Exercise —
Look below. Copy each line that has "SupervisorStrategy" in it.
(Given data begins)
(* ===== verification/Supervisor.v ===== *)
(** * Supervisor: restart strategies and the restart tracker (src/supervisor.rs)

    [SupervisorStrategy] and [RestartTracker] as the code has them, with
    instants and durations in nanoseconds. The tracker keeps a pruned list of
    recent restarts; the specification [History] keeps every restart it ever
    allowed and counts those of the last [within] nanoseconds. The tracker is
    proved to take the decisions of that specification, and the
    specification to bound the restarts of every window of that length. *)

From S2P Require Import Prelude.
From Stdlib Require Import Sorted.

(** [enum SupervisorStrategy]; [max_restarts] is a [u32], [within] a [Duration]. *)
Inductive SupervisorStrategy :=
| Stop
| Restart (max_restarts : Z) (within : Z)
| Escalate.

#[export] Instance SupervisorStrategy_eq_dec : EqDecision SupervisorStrategy.
Proof. solve_decision. Defined.

(** [#[default] Stop]. *)
#[export] Instance SupervisorStrategy_default : Inhabited SupervisorStrategy := populate Stop.

Definition SupervisorStrategy_restart (max_restarts within : Z) : SupervisorStrategy :=
  Restart max_restarts within.

Record RestartTracker := mkTracker {
  restart_times : list Z;
  max_restarts : Z;
  within : Z;
}.

Definition RestartTracker_new (max_restarts within : Z) : RestartTracker :=
  mkTracker [] max_restarts within.

(** [record_restart] at the instant [now]: prune, then admit one more restart
    while fewer than [max_restarts] remain. *)
Definition record_restart (t : RestartTracker) (now : Z) : RestartTracker * bool :=
  let times := filter (fun time => (duration_since now time <= within t)%Z) (restart_times t) in
  if decide (Z.of_nat (length times) < max_restarts t)%Z
  then (mkTracker (times ++ [now]) (max_restarts t) (within t), true)
  else (mkTracker times (max_restarts t) (within t), false).

(** The decisions of successive calls at the instants of a list. *)
Fixpoint record_all (t : RestartTracker) (nows : list Z) : list bool :=
  match nows with
  | [] => []
  | now :: rest => let '(t', ok) := record_restart t now in ok :: record_all t' rest
  end.

(** The instants at which those calls allowed a restart. *)
Fixpoint allowed_restarts (t : RestartTracker) (nows : list Z) : list Z :=
  match nows with
  | [] => []
  | now :: rest =>
      let '(t', ok) := record_restart t now in
      (if ok then [now] else []) ++ allowed_restarts t' rest
  end.

(** ** The specification: the whole history of restarts *)
Module History.

Definition recent (w now : Z) (hist : list Z) : list Z :=
  filter (fun h => (now - w <= h)%Z) hist.

Definition grant_restart (max w : Z) (hist : list Z) (now : Z) : list Z * bool :=
  if decide (Z.of_nat (length (recent w now hist)) < max)%Z
  then (hist ++ [now], true) else (hist, false).

Fixpoint decisions (max w : Z) (hist : list Z) (nows : list Z) : list bool :=
  match nows with
  | [] => []
  | now :: rest =>
      let '(hist', ok) := grant_restart max w hist now in ok :: decisions max w hist' rest
  end.

(** Restarts of [hist] in the closed window of length [w] that starts at [a]. *)
Definition in_window (w a : Z) (hist : list Z) : list Z :=
  filter (fun h => (a <= h <= a + w)%Z) hist.

End History.
Import History.

(** ** The tracker refines the history *)

(** The tracker holds the part of the history that was recent at [last], and
    [last] is not before anything in it. *)
Definition tracks (max w : Z) (t : RestartTracker) (hist : list Z) (last : Z) : Prop :=
  max_restarts t = max /\ within t = w /\ (0 <= w)%Z /\
  restart_times t = recent w last hist /\ Forall (fun h => (h <= last)%Z) hist.

Lemma recent_recent w n1 n2 hist :
  (n1 <= n2)%Z -> recent w n2 (recent w n1 hist) = recent w n2 hist.
Proof.
  intros Hle. unfold recent. rewrite list_filter_filter.
  apply list_filter_iff. intros h. lia.
Qed.

Lemma prune_recent w now l :
  (0 <= w)%Z -> filter (fun time => (duration_since now time <= w)%Z) l = recent w now l.
Proof. intros Hw. apply list_filter_iff. intros h. by apply duration_since_le. Qed.

(** One step of the simulation. *)
Lemma record_restart_tracks max w t hist last now :
  tracks max w t hist last -> (last <= now)%Z ->
  exists t' hist' ok,
    record_restart t now = (t', ok) /\ grant_restart max w hist now = (hist', ok) /\
    tracks max w t' hist' now /\ hist' = hist ++ (if ok then [now] else []).
Proof.
  intros (<- & <- & Hw & Ht & Hall) Hle. unfold record_restart, grant_restart.
  rewrite prune_recent, Ht, recent_recent by done.
  assert (Hall' : Forall (fun h => (h <= now)%Z) hist)
    by (eapply Forall_impl; [done|]; simpl; lia).
  case_decide; do 3 eexists; (split_and!; [done|done| |by rewrite ?app_nil_r]).
  - unfold tracks, recent; simpl. rewrite filter_app, filter_cons, filter_nil.
    rewrite decide_True by lia. split_and!; try done.
    apply Forall_app; split; [done|]. constructor; [lia|done].
  - unfold tracks; simpl. auto.
Qed.

Lemma tracks_new max w last : (0 <= w)%Z -> tracks max w (RestartTracker_new max w) [] last.
Proof. unfold tracks; simpl; auto. Qed.
#[export] Hint Resolve tracks_new : rt.

Lemma record_all_decisions max w nows t hist last :
  tracks max w t hist last -> Sorted Z.le (last :: nows) ->
  record_all t nows = decisions max w hist nows.
Proof.
  revert t hist last. induction nows as [|now rest IH]; intros t hist last Ht Hs; simpl; [done|].
  apply Sorted_inv in Hs as [Hs Hd]. inv Hd.
  destruct (record_restart_tracks _ _ _ _ _ _ Ht H0) as (t' & h' & ok & -> & -> & Ht' & _).
  f_equal. eauto.
Qed.

(** ** Bounding the restarts of a window *)

Lemma in_window_snoc w a hist now :
  in_window w a (hist ++ [now]) =
  in_window w a hist ++ (if decide (a <= now <= a + w)%Z then [now] else []).
Proof.
  unfold in_window. by rewrite filter_app, filter_cons, filter_nil.
Qed.

Lemma in_window_recent w a hist now :
  Forall (fun h => (h <= now)%Z) hist -> (a <= now <= a + w)%Z ->
  length (in_window w a hist) <= length (recent w now hist).
Proof.
  intros Hall Hnow. unfold in_window, recent.
  induction hist as [|h hist IH]; [done|]. inv Hall. rewrite !filter_cons.
  repeat case_decide; simpl; try lia; specialize (IH H2); lia.
Qed.

(** The window bound is kept by every admitted restart. *)
Lemma grant_restart_window max w hist now hist' ok a :
  (0 <= max)%Z -> Forall (fun h => (h <= now)%Z) hist ->
  (Z.of_nat (length (in_window w a hist)) <= max)%Z ->
  grant_restart max w hist now = (hist', ok) ->
  (Z.of_nat (length (in_window w a hist')) <= max)%Z.
Proof.
  intros Hmax Hall Hb Hadm. unfold grant_restart in Hadm. case_decide; simplify_eq; [|done].
  rewrite in_window_snoc, length_app. case_decide; simpl; [|lia].
  pose proof (in_window_recent _ _ _ _ Hall H0). lia.
Qed.

Lemma allowed_restarts_window max w nows t hist last a :
  (0 <= max)%Z -> tracks max w t hist last -> Sorted Z.le (last :: nows) ->
  (Z.of_nat (length (in_window w a hist)) <= max)%Z ->
  (Z.of_nat (length (in_window w a (hist ++ allowed_restarts t nows))) <= max)%Z.
Proof.
  intros Hmax. revert t hist last.
  induction nows as [|now rest IH]; intros t hist last Ht Hs Hb; simpl; [by rewrite app_nil_r|].
  apply Sorted_inv in Hs as [Hs Hd]. inv Hd.
  destruct (record_restart_tracks _ _ _ _ _ _ Ht H0) as (t' & h' & ok & -> & Hadm & Ht' & ->).
  rewrite app_assoc. eapply IH; eauto.
  eapply (grant_restart_window _ _ hist now); eauto.
  destruct Ht as (_ & _ & _ & _ & Hall). eapply Forall_impl; [done|]. simpl; lia.
Qed.

(** ** Properties *)

(** C34: the restart tracker, which forgets old restarts, takes exactly the
    decisions of a supervisor that remembers every restart and allows one
    more while fewer than [max_restarts] of them are at most [within] old;
    the instants are those of a monotonic clock. *)
Theorem record_restart_refines_history max w nows :
  (0 <= w)%Z -> Sorted Z.le nows ->
  record_all (RestartTracker_new max w) nows = decisions max w [] nows.
Proof.
  intros Hw Hs. destruct nows as [|now rest]; [done|].
  eapply (record_all_decisions _ _ _ _ _ now); auto with rt.
  constructor; [done|]. constructor. lia.
Qed.

Lemma record_restart_refines_history_witness :
  record_all (RestartTracker_new 2 10) [0; 5; 7; 12; 30]%Z = decisions 2 10 [] [0; 5; 7; 12; 30]%Z /\
  decisions 2 10 [] [0; 5; 7; 12; 30]%Z = [true; true; false; true; true].
Proof.
  split; [|vm_compute; reflexivity].
  apply (record_restart_refines_history 2 10 [0; 5; 7; 12; 30]%Z); [lia|].
  repeat constructor; lia.
Defined.

(** "restart up to [max_restarts] times within a duration" means every
    window: whatever the instants of the failures, any closed interval of
    length [within] contains at most [max_restarts] of the allowed restarts. *)
Theorem restarts_bounded_in_every_window max w nows a :
  (0 <= max)%Z -> (0 <= w)%Z -> Sorted Z.le nows ->
  (Z.of_nat (length (in_window w a (allowed_restarts (RestartTracker_new max w) nows))) <= max)%Z.
Proof.
  intros Hmax Hw Hs. destruct nows as [|now rest]; [simpl; lia|].
  apply (allowed_restarts_window max w (now :: rest) _ [] now); simpl; auto with rt.
  constructor; [done|]. constructor. lia.
Qed.

Lemma restarts_bounded_in_every_window_witness :
  (Z.of_nat (length (in_window 10 2 (allowed_restarts (RestartTracker_new 2 10) [0; 5; 7; 12; 30]))) <= 2)%Z /\
  allowed_restarts (RestartTracker_new 2 10) [0; 5; 7; 12; 30]%Z = [0; 5; 12; 30]%Z.
Proof.
  split; [|vm_compute; reflexivity].
  apply (restarts_bounded_in_every_window 2 10 [0; 5; 7; 12; 30]%Z 2%Z); [lia|lia|].
  repeat constructor; lia.
Defined.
(Given data ends)
Completed task —
    [SupervisorStrategy] and [RestartTracker] as the code has them, with
(** [enum SupervisorStrategy]; [max_restarts] is a [u32], [within] a [Duration]. *)
Inductive SupervisorStrategy :=
#[export] Instance SupervisorStrategy_eq_dec : EqDecision SupervisorStrategy.
#[export] Instance SupervisorStrategy_default : Inhabited SupervisorStrategy := populate Stop.
Definition SupervisorStrategy_restart (max_restarts within : Z) : SupervisorStrategy :=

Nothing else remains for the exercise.